I have worked all types of jobs in many industries.
The most interesting job I have held was Junior Radiation Protection Technician in nuclear power plants. It was nearly wizardly, spending all day searching out invisible energy with seemingly ancient tools. (Some of the detectors are quite weather-beaten and still in use from the 70s.) I learned how long hours week after week makes even the kindest gentleman into a cranky lion, ready to bite your head off.
Changing plant conditions during outage meant that I had to pay attention during even mundane tasks. I never knew when a random pipe would be nearly glowing, or which wrench I was clearing from the contaminated areas would set off alarms on the fancy machines ten feet behind my station.
Unfortunately, nuclear stories are incredibly boring to the uninitiated. I’ll move on and just say; if you find radiation interesting, ask me the questions. I know most of the theory and some reality, and I like to talk about it.

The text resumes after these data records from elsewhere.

(** What follows an integer part: a fraction or an exponent, or what stops a number. *)
Lemma part_stop f e r : frac_part f -> exp_part e -> number_stop r ->
  digit_stop (f ++ e ++ r) /\ (f = [] -> head (e ++ r) <> Some 46).
Proof.
  intros Hf He Hr.
  assert (H : digit_stop (e ++ r) /\ head (e ++ r) <> Some 46).
  { destruct He as [->|(x & s & d & Hx & _ & _ & ->)].
    - destruct r as [|x r]; [done|]. destruct Hr as (? & ? & _). simpl. split; congruence.
    - destruct Hx as [->| ->]; done. }
  destruct Hf as [->|(d & _ & ->)]; [|done]. by destruct H.
Qed.

Lemma fraction_digits_at start f e r o : frac_part f -> exp_part e -> number_stop r ->
  fraction_digits start (at_ (f ++ e ++ r) o) = Ok (at_ (e ++ r) (o + len f)).
Proof.
  intros Hf He Hr. destruct (part_stop f e r Hf He Hr) as [Hd Hp].
  destruct (part_stop [] e r (or_introl eq_refl) He Hr) as [Hd' _].
  destruct Hf as [->|(d & Hdr & ->)]; unfold fraction_digits.
  - rewrite bool_decide_false by (by apply Hp). by rewrite len_nil, Z.add_0_r.
  - rewrite bool_decide_true by done. rewrite <- app_comm_cons, advance_one, at_digit_run by done.
    cbn [negb]. rewrite skip_digits_at; [|apply Hdr|done]. do 2 f_equal. rewrite len_cons. lia.
Qed.

Lemma integer_digits_at start i r o : int_part i -> digit_stop r ->
  integer_digits start (at_ (i ++ r) o) = Ok (at_ r (o + len i)).
Proof.
  intros [->|[Hd Hh]] Hr; [done|]. unfold integer_digits, peek. simpl.
  destruct (digit_head i r Hd) as (x & y & E & Hx). rewrite E. simpl.
  assert (Hx0 : x <> 48) by (destruct i; [by destruct Hd|]; simpl in *; congruence).
  assert (H : forall A (a b : A), match x with 48 => a | _ => b end = b).
  { intros A a b. destruct x as [|p|]; try done. repeat (destruct p; try done). }
  rewrite H, Hx, <- E. by rewrite skip_digits_at by (done || apply Hd).
Qed.

Lemma number_at limits l r o : number_lexeme l -> number_stop r ->
  len l <= limits.(max_number_bytes) ->
  number limits (at_ (l ++ r) o) = Ok (l, at_ r (o + len l)).
Proof.
  intros Hl Hr Hlen. pose proof (number_lexeme_utf8 l Hl) as Hu.
  destruct Hl as (g & i & f & e & Hg & Hi & Hf & He & El).
  assert (Hm : skip_minus (at_ (l ++ r) o) = at_ (i ++ f ++ e ++ r) (o + len g)).
  { rewrite El, <- !app_assoc. destruct Hg as [->| ->]; [|done]. unfold skip_minus.
    rewrite len_nil, Z.add_0_r. simpl. rewrite bool_decide_false; [done|].
    unfold peek. simpl. destruct Hi as [->|[Hd _]]; [done|].
    destruct (digit_head i (f ++ e ++ r) Hd) as (x & y & -> & Hx). apply digit_range in Hx.
    simpl. intros [= ->]. lia. }
  unfold number. cbn [remaining offset]. rewrite Hm.
  rewrite integer_digits_at by (done || by apply part_stop).
  rewrite fraction_digits_at, exponent_digits_at by done. cbn [offset].
  assert (Ho : o + len g + len i + len f + len e = o + len l) by (rewrite El, !len_app; lia).
  rewrite Ho. replace (Z.to_nat (o + len l - o)) with (length l) by (unfold len; lia).
  rewrite take_app_length, Hu. cbn [negb]. by assert ((limits.(max_number_bytes) <? len l) = false) as -> by lia.
Qed.
(* ===== verification/Limitless.v ===== *)
(** * The venue's events ([src/src/limitless.rs])

    What a decoded frame of the venue's [/markets] namespace means: a book snapshot, a market
    resolution, or an event outside the daemon's scope; and the candidate a snapshot
    becomes. The definitions first, then what they accept and that a book they accept is
    one the order book takes. *)

From S2P Require Import Prelude OrdMap Numeric Identity Descriptor DedupKey Continuity Observation Book BookProps Lexical SocketIo.

(** ** Data *)

Definition MARKETS_NAMESPACE : bytes := lit "/markets".
Definition VENUE : bytes := lit "limitless".

Definition ORDERBOOK_UPDATE_DEDUP_KEY : DedupKeyDeclaration :=
  {| decl_venue := VENUE; decl_family := lit "orderbookUpdate"; decl_field := lit "version";
     semantics := SessionMonotone |}.

(** [None] is the panic of [expect]. *)
Definition venue_decimal_grammar : option DecimalGrammar := ok (grammar_new 18 30 true false).

Record OrderbookUpdate : Set := {
  market_slug : bytes;
  token_id : option bytes;
  bids : list (Price * Quantity);
  asks : list (Price * Quantity);
  timestamp : bytes;
  version : option bytes
}.

Record MarketResolved : Set := {
  slug : bytes;
  market_type : bytes;
  winning_outcome : bytes;
  resolved_index : Z;           (* u32 *)
  resolved_date : bytes
}.

Inductive LimitlessEvent : Set :=
| OrderbookUpdateEvent (update : OrderbookUpdate)
| MarketResolvedEvent (resolved : MarketResolved)
| UnknownEvent (name : bytes).

Inductive LimitlessDecodeError : Set :=
| NotAnEvent
| InvalidField (field : bytes)
| DecimalFault (field : bytes) (source : DecimalError)
| PriceOutOfDomain (field : bytes)
| LevelOrdering (side : Side).

(** ** Fields *)

Definition text_field (value : LexicalValue) (name : bytes) :
    result bytes LimitlessDecodeError :=
  ok_or (field name value ≫= as_text) (InvalidField name).

Definition number_field (value : LexicalValue) (name : bytes) :
    result bytes LimitlessDecodeError :=
  ok_or (field name value ≫= as_number) (InvalidField name).

Definition optional_number_field (value : LexicalValue) (name : bytes) :
    result (option bytes) LimitlessDecodeError :=
  match field name value with
  | None => Ok None
  | Some (Number number) => Ok (Some number)
  | Some _ => Err (InvalidField name)
  end.

Definition optional_text_field (value : LexicalValue) (name : bytes) :
    result (option bytes) LimitlessDecodeError :=
  match field name value with
  | None => Ok None
  | Some (Text text) => Ok (Some text)
  | Some _ => Err (InvalidField name)
  end.

(** ** Levels *)

(** A price and the last one before it on its side. *)
Definition in_order (s : Side) (last price : Price) : bool :=
  match s with
  | Bid => bool_decide (decimal_cmp price.(price_value) last.(price_value) = Lt)
  | Ask => bool_decide (decimal_cmp price.(price_value) last.(price_value) = Gt)
  end.

Fixpoint decode_entries (g : DecimalGrammar) (domain_upper_bound : Price) (s : Side)
    (levels : list (Price * Quantity)) (array : list LexicalValue) :
    result (list (Price * Quantity)) LimitlessDecodeError :=
  match array with
  | [] => Ok levels
  | entry :: rest =>
      price_lexeme <-? number_field entry (lit "price") ;;
      price <-? map_err (DecimalFault (lit "price")) (price_parse price_lexeme g) ;;
      refuse bool_decide (decimal_cmp price.(price_value) domain_upper_bound.(price_value) = Gt)
        with PriceOutOfDomain (lit "price") ;;
      size_lexeme <-? number_field entry (lit "size") ;;
      quantity <-? map_err (DecimalFault (lit "size")) (quantity_parse size_lexeme g) ;;
      refuse match last levels with
             | Some (last_price, _) => negb (in_order s last_price price)
             | None => false
             end with LevelOrdering s ;;
      decode_entries g domain_upper_bound s (levels ++ [(price, quantity)]) rest
  end.

(** [None] where an [expect] panics. *)
Definition decode_levels (orderbook : LexicalValue) (name : bytes) (s : Side) :
    option (result (list (Price * Quantity)) LimitlessDecodeError) :=
  match field name orderbook ≫= as_array with
  | None => Some (Err (InvalidField name))
  | Some array =>
      g ← venue_decimal_grammar;
      domain_upper_bound ← ok (price_parse (lit "1") g);
      Some (decode_entries g domain_upper_bound s [] array)
  end.

(** ** Events *)

Definition decode_orderbook_update (frame : DecodedFrame) :
    option (result OrderbookUpdate LimitlessDecodeError) :=
  match
    payload <-? ok_or frame.(payload) (InvalidField (lit "payload")) ;;
    slug <-? text_field payload (lit "marketSlug") ;;
    orderbook <-? ok_or (field (lit "orderbook") payload) (InvalidField (lit "orderbook")) ;;
    token <-? optional_text_field orderbook (lit "tokenId") ;;
    Ok (payload, slug, orderbook, token)
  with
  | Err e => Some (Err e)
  | Ok (payload, slug, orderbook, token) =>
      bids ← decode_levels orderbook (lit "bids") Bid;
      match bids with
      | Err e => Some (Err e)
      | Ok bids =>
          asks ← decode_levels orderbook (lit "asks") Ask;
          Some (asks <-? asks ;;
                timestamp <-? text_field payload (lit "timestamp") ;;
                version <-? optional_number_field payload (lit "version") ;;
                Ok {| market_slug := slug; token_id := token; bids := bids; asks := asks;
                      timestamp := timestamp; version := version |})
      end
  end.

Definition decode_market_resolved (frame : DecodedFrame) :
    result MarketResolved LimitlessDecodeError :=
  payload <-? ok_or frame.(payload) (InvalidField (lit "payload")) ;;
  slug <-? text_field payload (lit "slug") ;;
  market_type <-? text_field payload (lit "type") ;;
  winning_outcome <-? text_field payload (lit "winningOutcome") ;;
  lexeme <-? number_field payload (lit "winningIndex") ;;
  index <-? ok_or (parse_unsigned U32_MAX lexeme) (InvalidField (lit "winningIndex")) ;;
  date <-? text_field payload (lit "resolutionDate") ;;
  Ok {| slug := slug; market_type := market_type; winning_outcome := winning_outcome;
        resolved_index := index; resolved_date := date |}.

The pay was great, the traveling was hard, and the hours were terrible. At the end of a contract, I came home exhausted to find that the world back home had forgotten me. Friends had new hangouts, girlfriends got lonely while I was away. It became pretty clear why all the old dudes I worked alongside had all been divorced three times. The work life balance is worse than terrible, abombinable. I learned to value that and got away from the industry just short of my Senior RadPro certifications.